Forse il modo migliore per essere politicamente corretti non consiste allora nell’evitamento di specifici termini o messaggi “scomodi” per paura di urtare la sensibilità altrui ma nel proporre ai ragazzi dei contenuti e non solo delle parole di rispetto di sé e dell’altro, esortando loro ad esplorare davvero se stessi e a guardare con sguardo critico a tutte le sfaccettature di sé e del mondo, ponendosi come veri modelli che si espongono e si mettono in gioco essi stessi.

<< Perché sono salito quassù? Chi indovina?>>
<< …Per sentirsi alto>>
>> No […]. Sono salito sulla cattedra per ricordare a me stesso che dobbiamo sempre guardare le cose da angolazioni diverse. E il mondo appare diverso da quassù. Non vi ho convinti? Venite a vedere voi stessi. Coraggio! È proprio quando credete di sapere qualcosa che dovete guardarla da un’altra prospettiva>>

Sono passati diversi decenni da quando il coinvolgente Professor John Keating esortava i suoi alunni a guardare a sé e al mondo da diverse prospettive ne L’attimo fuggente (1989). Credo che il lavoro estremamente educativo di questo docente sia tale soprattutto grazie allo strumento principe adottato: se stesso. Non è possibile chiedere ai nostri ragazzi di salire da soli sui banchi o lasciarli da soli a guardare fuori dalle finestre; ci si deve mettere in discussione nel proprio ruolo educativo e porsi come modello, mettere in gioco se stesso, rischiando anche di esporsi alla critica. Keating non propone un messaggio da prendere e assorbire così com’è ma neanche lascia soli i suoi alunni a cercarne uno; questi ragazzi fanno proprio lo sguardo che il loro docente ha sul mondo ed egli rispetta e accoglie le varie prospettive che ciascuno dei suoi studenti assumerà da lassù.

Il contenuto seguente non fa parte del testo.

(** * MPC.cpp: the cost/constraint evaluator [FG_eval] and [MPC::Solve]

    A shallow embedding of [src/MPC.cpp].  The file has two parts: the
    functor [FG_eval::operator()] that fills the vector [fg] (cost in
    [fg[0]], the constraints behind it) from the decision variables [vars],
    and [MPC::Solve], which sizes and bounds the problem, hands it to Ipopt
    and reads the actuators and the predicted path off the solution.

    - [size_t] is [Z] reduced modulo [2^64] after every operation.
    - [double] and [AD<double>] are one abstract numeric type [num] with the
      operations the source uses (class [Numeric]); the real numbers are an
      instance.  No property below depends on rounding.
    - A vector subscript outside the vector is undefined behaviour in C++;
      here it is the outcome [Fault], which names the vector and the index.
    - Ipopt is a parameter: any function from the assembled problem to a
      [solve_result]. *)

From Stdlib Require Import String.
From Stdlib Require Import ZArith List Lia QArith Reals Lra Bool.
Import ListNotations.
Local Open Scope Z_scope.

(** ** size_t arithmetic *)

Definition size_max : Z := 2 ^ 64.

Definition wrap (z : Z) : Z := z mod size_max.

Definition sz_add (a b : Z) : Z := wrap (a + b).
Definition sz_sub (a b : Z) : Z := wrap (a - b).
Definition sz_mul (a b : Z) : Z := wrap (a * b).

Declare Scope sz_scope.
Delimit Scope sz_scope with sz.
Notation "a +' b" := (sz_add a b) (at level 50, left associativity) : sz_scope.
Notation "a -' b" := (sz_sub a b) (at level 50, left associativity) : sz_scope.
Notation "a *' b" := (sz_mul a b) (at level 40, left associativity) : sz_scope.
Local Open Scope sz_scope.

(** ** Outcomes: a value, or a subscript outside a vector *)

Inductive vec_id : Type :=
| v_fg | v_vars | v_coeffs | v_state
| v_vars_lowerbound | v_vars_upperbound
| v_constraints_lowerbound | v_constraints_upperbound
| v_solution_x.

Inductive result (A : Type) : Type :=
| Ok (a : A)
| Fault (v : vec_id) (i : Z).

Arguments Ok {A} a.
Arguments Fault {A} v i.

Definition bind {A B : Type} (r : result A) (k : A -> result B) : result B :=
  match r with
  | Ok a => k a
  | Fault v i => Fault v i
  end.

Notation "x <- e ;; k" := (bind e (fun x => k))
  (at level 61, e at next level, right associativity).
Notation "' p <- e ;; k" := (bind e (fun p => k))
  (at level 61, p pattern, e at next level, right associativity).
Lemma fieldLine_row_witness :
  exists row,
    fieldLine (js "Role") (Some (js "Engineer")) 60 = Some row
    /\ stripAnsi row
       = [BOX_V; SP; SP] ++ padEnd (js "Role" ++ js ":") 8 ++ [SP]
           ++ js "Engineer"
           ++ repeatStr [SP]
                (Z.to_nat (60 - 6)
                 - (length (padEnd (js "Role" ++ js ":") 8) + 1
                    + length (js "Engineer")))
           ++ [SP; SP; BOX_V].
Proof.
  apply (fieldLine_row (js "Role") (js "Engineer") 60).
  - repeat constructor.
  - repeat constructor.
  - discriminate.
  - vm_compute. discriminate.
Defined.

Lemma trimEnd_snoc_space s c :
  isSpace c = true -> trimEnd (s ++ [c]) = trimEnd s.
Proof.
  intros H. unfold trimEnd. rewrite rev_app_distr. cbn [rev app dropWhile].
  now rewrite H.
Qed.

Lemma trimEnd_snoc_word s c :
  isSpace c = false -> trimEnd (s ++ [c]) = s ++ [c].
Proof.
  intros H. unfold trimEnd. rewrite rev_app_distr. cbn [rev app dropWhile].
  rewrite H. cbn [rev]. now rewrite rev_involutive.
Qed.

Lemma trim_keeps c u d :
  isSpace c = false -> isSpace d = false ->
  trim (c :: u ++ [d]) = c :: u ++ [d].
Proof.
  intros Hc Hd. unfold trim, trimStart. cbn [dropWhile]. rewrite Hc.
  change (c :: u ++ [d]) with ((c :: u) ++ [d]).
  now apply trimEnd_snoc_word.
Qed.

Lemma trim_drops_final_space c u d e :
  isSpace c = false -> isSpace d = false -> isSpace e = true ->
  trim (c :: u ++ [d] ++ [e]) = c :: u ++ [d].
Proof.
  intros Hc Hd He. unfold trim, trimStart. cbn [dropWhile]. rewrite Hc.
  change (c :: u ++ [d] ++ [e]) with ((c :: u) ++ [d] ++ [e]).
  rewrite app_assoc, trimEnd_snoc_space by exact He.
  now apply trimEnd_snoc_word.
Qed.

Lemma bold_ends name :
  color.bold name
  = ESC :: (js "[1m" ++ name ++ [ESC] ++ js "[0") ++ [cu "m"].
Proof.
  unfold color.bold, color.sgr. cbn [app js list_ascii_of_string map].
  do 4 f_equal. rewrite <- app_assoc. reflexivity.
Qed.
(** * Periscope: the options-chain probe [greeksTest.py]

    A shallow embedding of the snapshot client
    [get_options_chain_snapshot], the renderer [print_options_chain] and
    the driver under [if __name__ == "__main__"], together with the
    properties of them that the specification states.

    Python values are embedded as the JSON documents the program handles.
    Standard output is the list of the texts written by the successive
    [print] calls: one entry per call, the terminating newline left
    implicit.  Where a statement below speaks of a "line", it is one such
    entry.  Strings are sequences of one-byte characters; [str.upper] and
    [repr] are modelled on the ASCII range and leave other bytes alone. *)

From stdpp Require Import base strings gmap list pretty.
From Stdlib Require Import ZArith Lia Ascii.

Local Open Scope Z_scope.
Set Warnings "-register-all".

(** ** Python values *)

(** A float is kept as what this program observes of it: the text that
    [str] gives for it and whether it is non-zero (its truth value). The
    program does no arithmetic on floats. *)
Record pyfloat := PyFloat { float_str : string; float_nonzero : bool }.

(** The documents produced by [response.json()]: [None], [bool], [int],
    [float], [str], [list] and [dict] (keys in document order). *)
Inductive json :=
| JNull
| JBool (b : bool)
| JInt (n : Z)
| JFloat (f : pyfloat)
| JStr (s : string)
| JArr (items : list json)
| JObj (fields : list (string * json)).

(** What the program reads of a [requests.Response]. *)
Record http_response := HttpResponse {
  status_code : Z;
  reason : string;
  resp_url : string;
  text : string;
  (** the outcome of [response.json()]: the decode error message, or the
      parsed document *)
  parsed : string + json
}.

(** Exceptions, each with the text [str(e)] gives. [HTTPError] carries the
    response it was raised for. *)
Inductive exn :=
| HTTPError (msg : string) (response : http_response)
| RequestException (msg : string)
| JSONDecodeError (msg : string)
| AttributeError (msg : string)
| TypeError (msg : string).

Definition exn_str (e : exn) : string :=
  match e with
  | HTTPError msg _ => msg
  | RequestException msg => msg
  | JSONDecodeError msg => msg
  | AttributeError msg => msg
  | TypeError msg => msg
  end.

Inductive result (A : Type) :=
| Ok (a : A)
| Raise (e : exn).
Arguments Ok {A} a.
Arguments Raise {A} e.

(** ** Built-in operations of the Python runtime used by the program *)

(** [type(v).__name__] *)
Definition type_name (v : json) : string :=
  match v with
  | JNull => "NoneType"
  | JBool _ => "bool"
  | JInt _ => "int"
  | JFloat _ => "float"
  | JStr _ => "str"
  | JArr _ => "list"
  | JObj _ => "dict"
  end.

Definition no_attribute (v : json) (attr : string) : exn :=
  AttributeError ("'" +:+ type_name v +:+ "' object has no attribute '" +:+ attr +:+ "'").

(** First binding of a key in a dict. *)
Fixpoint dict_lookup (k : string) (d : list (string * json)) : option json :=
  match d with
  | [] => None
  | (k', v) :: d' => if String.eqb k k' then Some v else dict_lookup k d'
  end.

(** [obj.get(key, default)]: only a dict has the method. *)
Definition py_get (obj : json) (key : string) (dflt : json) : result json :=
  match obj with
  | JObj d => Ok (default dflt (dict_lookup key d))
  | _ => Raise (no_attribute obj "get")
  end.

(** [s * n] on strings. *)
Fixpoint str_mul (s : string) (n : nat) : string :=
  match n with
  | O => ""
  | S n' => s +:+ str_mul s n'
  end.

(** [sep.join(parts)] *)
Fixpoint str_join (sep : string) (parts : list string) : string :=
  match parts with
  | [] => ""
  | [p] => p
  | p :: ps => p +:+ sep +:+ str_join sep ps
  end.

Definition upper_ascii (c : ascii) : ascii :=
  let n := Ascii.nat_of_ascii c in
  if (Nat.leb 97 n && Nat.leb n 122)%bool then Ascii.ascii_of_nat (n - 32) else c.

(** [s.upper()] *)
Fixpoint upper (s : string) : string :=
  match s with
  | EmptyString => EmptyString
  | String c s' => String (upper_ascii c) (upper s')
  end.

(** [s.startswith(prefix)] *)
Fixpoint startswith (prefix s : string) : bool :=
  match prefix, s with
  | EmptyString, _ => true
  | String p prefix', String c s' => (Ascii.eqb p c && startswith prefix' s')%bool
  | String _ _, EmptyString => false
  end.

Fixpoint str_contains (c : ascii) (s : string) : bool :=
  match s with
  | EmptyString => false
  | String c' s' => (Ascii.eqb c c' || str_contains c s')%bool
  end.

Definition hex_digit (n : nat) : ascii :=
  Ascii.ascii_of_nat (if Nat.ltb n 10 then 48 + n else 87 + n).

Definition hex2 (c : ascii) : string :=
  let n := Ascii.nat_of_ascii c in
  String (hex_digit (n / 16)) (String (hex_digit (n mod 16)) EmptyString).

Definition backslash : ascii := Ascii.ascii_of_nat 92.
Definition dquote : ascii := Ascii.ascii_of_nat 34.
Definition squote : ascii := Ascii.ascii_of_nat 39.

(** A backslash followed by the text [s]. *)
Definition esc (s : string) : string := String backslash s.

(** The body of [repr(s)] for a [str], between the quotes [q]. *)
Fixpoint repr_chars (q : ascii) (s : string) : string :=
  match s with
  | EmptyString => EmptyString
  | String c s' =>
      let n := Ascii.nat_of_ascii c in
      (if Ascii.eqb c backslash then esc (String backslash EmptyString)
       else if Ascii.eqb c q then esc (String c EmptyString)
       else if Nat.eqb n 10 then esc "n"
       else if Nat.eqb n 13 then esc "r"
       else if Nat.eqb n 9 then esc "t"
       else if (Nat.ltb n 32 || Nat.eqb n 127)%bool then esc ("x" +:+ hex2 c)
       else String c EmptyString) +:+ repr_chars q s'
  end.

(** [repr(s)] for a [str]: single quotes, unless the text has a single
    quote and no double quote. *)
Definition repr_str (s : string) : string :=
  let q : ascii :=
    if (str_contains squote s && negb (str_contains dquote s))%bool
    then dquote else squote in
  String q (repr_chars q s) +:+ String q EmptyString.

Definition int_str (n : Z) : string := pretty n.

(** [repr(v)] *)
Fixpoint py_repr (v : json) : string :=
  match v with
  | JNull => "None"
  | JBool b => if b then "True" else "False"
  | JInt n => int_str n
  | JFloat f => float_str f
  | JStr s => repr_str s
  | JArr items => "[" +:+ str_join ", " (map py_repr items) +:+ "]"
  | JObj fields =>
      "{" +:+ str_join ", "
        (map (fun kv => repr_str (fst kv) +:+ ": " +:+ py_repr (snd kv)) fields)
      +:+ "}"
  end.

(** [str(v)], which is what an f-string field [{v}] writes. *)
Definition py_str (v : json) : string :=
  match v with
  | JStr s => s
  | _ => py_repr v
  end.

(** The truth value of [v], as [if v:] tests it. *)
Definition py_truthy (v : json) : bool :=
  match v with
  | JNull => false
  | JBool b => b
  | JInt n => negb (Z.eqb n 0)
  | JFloat f => float_nonzero f
  | JStr s => negb (String.eqb s "")
  | JArr items => match items with [] => false | _ => true end
  | JObj fields => match fields with [] => false | _ => true end
  end.

(** [len(v)] *)
Definition py_len (v : json) : result nat :=
  match v with
  | JStr s => Ok (String.length s)
  | JArr items => Ok (length items)
  | JObj fields => Ok (length fields)
  | _ => Raise (TypeError ("object of type '" +:+ type_name v +:+ "' has no len()"))
  end.

Fixpoint str_chars (s : string) : list json :=
  match s with
  | EmptyString => []
  | String c s' => JStr (String c EmptyString) :: str_chars s'
  end.

(** The values [for x in v] goes through: the items of a list, the
    characters of a str, the keys of a dict. *)
Definition py_iter (v : json) : result (list json) :=
  match v with
  | JStr s => Ok (str_chars s)
  | JArr items => Ok items
  | JObj fields => Ok (map (fun kv => JStr (fst kv)) fields)
  | _ => Raise (TypeError ("'" +:+ type_name v +:+ "' object is not iterable"))
  end.

(** [v.upper()]: only a str has the method. *)
Definition py_upper (v : json) : result string :=
  match v with
  | JStr s => Ok (upper s)
  | _ => Raise (no_attribute v "upper")
  end.

(** The body of a JSON string literal as [json.dumps] writes it. *)
Fixpoint json_chars (s : string) : string :=
  match s with
  | EmptyString => EmptyString
  | String c s' =>
      let n := Ascii.nat_of_ascii c in
      (if Ascii.eqb c backslash then esc (String backslash EmptyString)
       else if Ascii.eqb c dquote then esc (String dquote EmptyString)
       else if Nat.eqb n 10 then esc "n"
       else if Nat.eqb n 13 then esc "r"
       else if Nat.eqb n 9 then esc "t"
       else if Nat.eqb n 8 then esc "b"
       else if Nat.eqb n 12 then esc "f"
       else if (Nat.ltb n 32 || Nat.eqb n 127)%bool then esc ("u00" +:+ hex2 c)
       else String c EmptyString) +:+ json_chars s'
  end.

Definition json_string (s : string) : string :=
  String dquote (json_chars s) +:+ String dquote EmptyString.

Definition newline : string := String (Ascii.ascii_of_nat 10) EmptyString.

(** [json.dumps(v, indent=indent)], at nesting depth [level]. The text of
    a float is the one [float_str] keeps. *)
Fixpoint dumps_at (indent level : nat) (v : json) : string :=
  let pad := newline +:+ str_mul " " (indent * S level) in
  match v with
  | JNull => "null"
  | JBool b => if b then "true" else "false"
  | JInt n => int_str n
  | JFloat f => float_str f
  | JStr s => json_string s
  | JArr [] => "[]"
  | JArr items =>
      "[" +:+ pad
      +:+ str_join ("," +:+ pad) (map (dumps_at indent (S level)) items)
      +:+ newline +:+ str_mul " " (indent * level) +:+ "]"
  | JObj [] => "{}"
  | JObj fields =>
      "{" +:+ pad
      +:+ str_join ("," +:+ pad)
            (map (fun kv => json_string (fst kv) +:+ ": "
                            +:+ dumps_at indent (S level) (snd kv)) fields)
      +:+ newline +:+ str_mul " " (indent * level) +:+ "}"
  end.

Definition json_dumps (v : json) (indent : nat) : string := dumps_at indent 0 v.

(** ** The world the program runs in *)

(** A call [requests.get(url, params=params)]. *)
Record http_request := HttpRequest {
  req_url : string;
  req_params : gmap string json
}.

L’odierno appiattimento del ruolo dell’insegnante a mero strumento di trasmissione di contenuti culturali (se socialmente accettati) rischia allora di non arricchire l’esperienza di crescita e di formazione dei nostri giovani, che al contrario proprio in questa fase di vita gioverebbero di riflessi di sé nella relazione con l’altro, un altro che si ponga anche come guida, come modello, rispettoso delle diversità e unicità di ognuno e del percorso che ogni vita/e prenderà.